-- TASK PROMPT --
Your response should consist of one number, the count of lines below that contain "match".

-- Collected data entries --
# # # # # # #

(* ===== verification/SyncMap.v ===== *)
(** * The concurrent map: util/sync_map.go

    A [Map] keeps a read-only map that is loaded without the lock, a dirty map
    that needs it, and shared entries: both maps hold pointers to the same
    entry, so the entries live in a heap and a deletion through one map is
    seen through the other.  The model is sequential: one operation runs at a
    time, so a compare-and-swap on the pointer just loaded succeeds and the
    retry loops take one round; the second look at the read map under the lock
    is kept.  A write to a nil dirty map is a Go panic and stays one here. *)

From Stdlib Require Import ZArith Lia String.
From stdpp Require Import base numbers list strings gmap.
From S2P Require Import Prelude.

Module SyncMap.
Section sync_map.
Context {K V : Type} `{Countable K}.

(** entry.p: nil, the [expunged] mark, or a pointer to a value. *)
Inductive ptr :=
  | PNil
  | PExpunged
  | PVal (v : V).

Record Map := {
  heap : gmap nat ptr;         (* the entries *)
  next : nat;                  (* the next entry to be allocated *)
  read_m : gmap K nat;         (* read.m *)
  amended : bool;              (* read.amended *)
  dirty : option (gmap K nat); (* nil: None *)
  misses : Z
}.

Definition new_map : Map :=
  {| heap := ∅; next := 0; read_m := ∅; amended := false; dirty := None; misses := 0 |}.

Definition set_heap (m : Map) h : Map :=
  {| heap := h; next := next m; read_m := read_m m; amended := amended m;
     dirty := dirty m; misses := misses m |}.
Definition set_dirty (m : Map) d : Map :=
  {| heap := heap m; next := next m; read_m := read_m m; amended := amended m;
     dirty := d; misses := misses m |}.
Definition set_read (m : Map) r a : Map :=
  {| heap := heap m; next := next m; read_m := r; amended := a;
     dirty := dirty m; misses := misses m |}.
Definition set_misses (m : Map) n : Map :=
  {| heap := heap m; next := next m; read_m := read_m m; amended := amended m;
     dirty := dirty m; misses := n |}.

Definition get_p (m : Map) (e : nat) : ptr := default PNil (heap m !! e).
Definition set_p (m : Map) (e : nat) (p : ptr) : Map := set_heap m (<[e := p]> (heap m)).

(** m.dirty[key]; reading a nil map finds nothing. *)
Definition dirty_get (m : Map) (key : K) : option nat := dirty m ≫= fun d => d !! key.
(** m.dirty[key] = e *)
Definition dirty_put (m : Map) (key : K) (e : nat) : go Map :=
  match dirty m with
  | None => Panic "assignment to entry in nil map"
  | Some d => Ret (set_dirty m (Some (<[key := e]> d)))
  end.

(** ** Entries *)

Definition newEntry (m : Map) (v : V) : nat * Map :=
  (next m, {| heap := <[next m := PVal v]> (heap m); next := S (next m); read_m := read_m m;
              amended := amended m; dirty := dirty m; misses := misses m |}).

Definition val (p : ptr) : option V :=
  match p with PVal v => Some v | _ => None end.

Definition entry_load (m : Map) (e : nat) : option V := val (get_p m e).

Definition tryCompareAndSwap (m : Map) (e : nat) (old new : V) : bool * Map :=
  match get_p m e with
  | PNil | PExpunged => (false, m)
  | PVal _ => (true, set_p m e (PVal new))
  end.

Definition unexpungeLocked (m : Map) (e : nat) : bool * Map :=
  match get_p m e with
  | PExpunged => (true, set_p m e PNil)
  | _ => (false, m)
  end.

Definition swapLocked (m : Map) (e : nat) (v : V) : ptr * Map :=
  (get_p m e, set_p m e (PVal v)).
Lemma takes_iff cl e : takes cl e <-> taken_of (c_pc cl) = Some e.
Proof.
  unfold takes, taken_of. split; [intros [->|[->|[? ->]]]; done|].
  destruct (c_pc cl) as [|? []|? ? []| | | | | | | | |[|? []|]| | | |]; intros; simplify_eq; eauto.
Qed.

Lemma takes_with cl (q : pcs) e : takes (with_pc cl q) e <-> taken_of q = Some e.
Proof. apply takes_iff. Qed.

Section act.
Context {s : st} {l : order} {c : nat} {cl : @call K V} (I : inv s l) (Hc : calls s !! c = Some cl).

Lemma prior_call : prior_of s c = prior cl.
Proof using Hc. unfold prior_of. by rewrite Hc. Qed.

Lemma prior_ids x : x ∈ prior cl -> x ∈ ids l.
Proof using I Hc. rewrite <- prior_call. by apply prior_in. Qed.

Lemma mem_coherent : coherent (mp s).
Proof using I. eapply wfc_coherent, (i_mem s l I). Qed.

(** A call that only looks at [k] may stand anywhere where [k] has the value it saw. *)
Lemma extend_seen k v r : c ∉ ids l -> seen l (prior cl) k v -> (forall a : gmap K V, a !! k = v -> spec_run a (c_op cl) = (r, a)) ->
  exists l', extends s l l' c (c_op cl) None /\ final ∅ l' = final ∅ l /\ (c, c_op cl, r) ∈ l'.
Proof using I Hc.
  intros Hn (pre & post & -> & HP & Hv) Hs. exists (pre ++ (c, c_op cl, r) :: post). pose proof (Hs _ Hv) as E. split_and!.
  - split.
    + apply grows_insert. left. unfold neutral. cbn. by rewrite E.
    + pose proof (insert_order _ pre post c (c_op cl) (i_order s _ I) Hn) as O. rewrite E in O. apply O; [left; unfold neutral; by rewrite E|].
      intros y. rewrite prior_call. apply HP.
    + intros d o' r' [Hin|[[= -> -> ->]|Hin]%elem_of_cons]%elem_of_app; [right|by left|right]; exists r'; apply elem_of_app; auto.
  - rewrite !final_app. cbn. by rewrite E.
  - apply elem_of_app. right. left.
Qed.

# # # # # # #

-- RESPONSE TO THIS TASK --
4